• TASK TO CARRY OUT: A faithful, complete copy of the records is required.

• SOURCE MATERIAL:
(** * Skills portfolio: the quiz scoring engines and the student record engine

    A shallow embedding of the logic of three Tkinter programs:

    - [StudentReport.py]: [Student], [DataManager] and the add / delete /
      update handlers of [StudentApp] and [ManageFrame];
    - [quiz.py]: [MathQuizLogic], [QuizController.show_results] and the
      [QuizFrame] handlers that drive it;
    - [main.py]: the second quiz ([DifficultySelectPage.start_quiz],
      [QuizPage], [ResultsPage]).

    How the programs are read:

    - Python integers are [Z]; Python strings are [string], a text being
      the bytes of its UTF-8 form, and the text primitives ([strip], [lower],
      [isdigit], [len], [int], ...) are Python's on ASCII text ([isascii]);
      Python floats are the kernel's binary64 floats, an integer operand
      being converted first.
    - Objects that are mutated live in an explicit state; every method is a
      function of the monad [Py.M], which threads the state and ends in a
      value or an exception, so that [try] / [except] is a combinator and a
      state changed before an exception stays changed.  An object of a list
      is referred to by its position.
    - The file of the roster is its text, as read in text mode, or its
      absence; a write either replaces the whole text or fails at [open].
    - The outcomes of [random] are read off a tape; the answers to message
      boxes and the entries typed are arguments of the handlers; widgets
      that only display are left out, while message boxes, sounds and page
      switches are logged.
    - The definitions come first, module by module and in the order of the
      sources; the facts about them follow. *)

From Stdlib Require Import ZArith Bool List String Ascii Lia Floats Uint63.
From Stdlib Require Import Sorted Permutation.
From stdpp Require Import base list.
Import ListNotations.
Local Open Scope string_scope.
Local Open Scope Z_scope.

(* ===================================================================== *)
(** * Python text primitives *)
(* ===================================================================== *)

Module PyText.

(** [str.isspace] on one ASCII character: TAB, LF, VT, FF, CR, the four
    separators FS..US and the space. *)
Definition isspace (c : ascii) : bool :=
  let n := nat_of_ascii c in
  ((9 <=? n) && (n <=? 13) || (28 <=? n) && (n <=? 32))%nat.

(** [str.isdigit] on one ASCII character. *)
Definition isdigit_char (c : ascii) : bool :=
  let n := nat_of_ascii c in ((48 <=? n) && (n <=? 57))%nat.

Definition digit_val (c : ascii) : Z := Z.of_nat (nat_of_ascii c) - 48.

Definition digit_char (d : Z) : ascii := ascii_of_nat (48 + Z.to_nat d).

Definition lower_char (c : ascii) : ascii :=
  let n := nat_of_ascii c in
  if ((65 <=? n) && (n <=? 90))%nat then ascii_of_nat (n + 32) else c.

(** [s.isascii()]: every character is below 128.  On such a text the
    primitives of this module are those of Python. *)
Fixpoint isascii (s : string) : bool :=
  match s with
  | EmptyString => true
  | String c r => (nat_of_ascii c <? 128)%nat && isascii r
  end.

(** [len(s)], on ASCII text: a character is one byte. *)
Definition len (s : string) : Z := Z.of_nat (String.length s).

(** An ASCII text of at most 4300 characters: a text that [int] reads as
    this module says whatever the version of the interpreter, the limit on
    the digits of a literal being out of reach. *)
Definition plain (s : string) : bool := isascii s && (len s <=? 4300).

(** [s.lower()], on ASCII text: the letters A to Z. *)
Fixpoint lower (s : string) : string :=
  match s with
  | EmptyString => EmptyString
  | String c r => String (lower_char c) (lower r)
  end.

Fixpoint lstrip (s : string) : string :=
  match s with
  | EmptyString => EmptyString
  | String c r => if isspace c then lstrip r else s
  end.

Fixpoint rstrip (s : string) : string :=
  match s with
  | EmptyString => EmptyString
  | String c r =>
      match rstrip r with
      | EmptyString => if isspace c then EmptyString else String c EmptyString
      | r' => String c r'
      end
  end.

(** [s.strip()], on ASCII text. *)
Definition strip (s : string) : string := lstrip (rstrip s).

(** [s.split(sep)] for a one-character separator: never the empty list. *)
Fixpoint split (sep : ascii) (s : string) : list string :=
  match s with
  | EmptyString => [EmptyString]
  | String c r =>
      if Ascii.eqb c sep then EmptyString :: split sep r
      else match split sep r with
           | h :: t => String c h :: t
           | [] => [String c EmptyString]
           end
  end.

• RESPONSE TO THE EXERCISE:
(** * Skills portfolio: the quiz scoring engines and the student record engine

    A shallow embedding of the logic of three Tkinter programs:

    - [StudentReport.py]: [Student], [DataManager] and the add / delete /
      update handlers of [StudentApp] and [ManageFrame];
    - [quiz.py]: [MathQuizLogic], [QuizController.show_results] and the
      [QuizFrame] handlers that drive it;
    - [main.py]: the second quiz ([DifficultySelectPage.start_quiz],
      [QuizPage], [ResultsPage]).

    How the programs are read:

    - Python integers are [Z]; Python strings are [string], a text being
      the bytes of its UTF-8 form, and the text primitives ([strip], [lower],
      [isdigit], [len], [int], ...) are Python's on ASCII text ([isascii]);
      Python floats are the kernel's binary64 floats, an integer operand
      being converted first.
    - Objects that are mutated live in an explicit state; every method is a
      function of the monad [Py.M], which threads the state and ends in a
      value or an exception, so that [try] / [except] is a combinator and a
      state changed before an exception stays changed.  An object of a list
      is referred to by its position.
    - The file of the roster is its text, as read in text mode, or its
      absence; a write either replaces the whole text or fails at [open].
    - The outcomes of [random] are read off a tape; the answers to message
      boxes and the entries typed are arguments of the handlers; widgets
      that only display are left out, while message boxes, sounds and page
      switches are logged.
    - The definitions come first, module by module and in the order of the
      sources; the facts about them follow. *)

From Stdlib Require Import ZArith Bool List String Ascii Lia Floats Uint63.
From Stdlib Require Import Sorted Permutation.
From stdpp Require Import base list.
Import ListNotations.
Local Open Scope string_scope.
Local Open Scope Z_scope.

(* ===================================================================== *)
(** * Python text primitives *)
(* ===================================================================== *)

Module PyText.

(** [str.isspace] on one ASCII character: TAB, LF, VT, FF, CR, the four
    separators FS..US and the space. *)
Definition isspace (c : ascii) : bool :=
  let n := nat_of_ascii c in
  ((9 <=? n) && (n <=? 13) || (28 <=? n) && (n <=? 32))%nat.

(** [str.isdigit] on one ASCII character. *)
Definition isdigit_char (c : ascii) : bool :=
  let n := nat_of_ascii c in ((48 <=? n) && (n <=? 57))%nat.

Definition digit_val (c : ascii) : Z := Z.of_nat (nat_of_ascii c) - 48.

Definition digit_char (d : Z) : ascii := ascii_of_nat (48 + Z.to_nat d).

Definition lower_char (c : ascii) : ascii :=
  let n := nat_of_ascii c in
  if ((65 <=? n) && (n <=? 90))%nat then ascii_of_nat (n + 32) else c.

(** [s.isascii()]: every character is below 128.  On such a text the
    primitives of this module are those of Python. *)
Fixpoint isascii (s : string) : bool :=
  match s with
  | EmptyString => true
  | String c r => (nat_of_ascii c <? 128)%nat && isascii r
  end.

(** [len(s)], on ASCII text: a character is one byte. *)
Definition len (s : string) : Z := Z.of_nat (String.length s).

(** An ASCII text of at most 4300 characters: a text that [int] reads as
    this module says whatever the version of the interpreter, the limit on
    the digits of a literal being out of reach. *)
Definition plain (s : string) : bool := isascii s && (len s <=? 4300).

(** [s.lower()], on ASCII text: the letters A to Z. *)
Fixpoint lower (s : string) : string :=
  match s with
  | EmptyString => EmptyString
  | String c r => String (lower_char c) (lower r)
  end.

Fixpoint lstrip (s : string) : string :=
  match s with
  | EmptyString => EmptyString
  | String c r => if isspace c then lstrip r else s
  end.

Fixpoint rstrip (s : string) : string :=
  match s with
  | EmptyString => EmptyString
  | String c r =>
      match rstrip r with
      | EmptyString => if isspace c then EmptyString else String c EmptyString
      | r' => String c r'
      end
  end.

(** [s.strip()], on ASCII text. *)
Definition strip (s : string) : string := lstrip (rstrip s).

(** [s.split(sep)] for a one-character separator: never the empty list. *)
Fixpoint split (sep : ascii) (s : string) : list string :=
  match s with
  | EmptyString => [EmptyString]
  | String c r =>
      if Ascii.eqb c sep then EmptyString :: split sep r
      else match split sep r with
           | h :: t => String c h :: t
           | [] => [String c EmptyString]
           end
  end.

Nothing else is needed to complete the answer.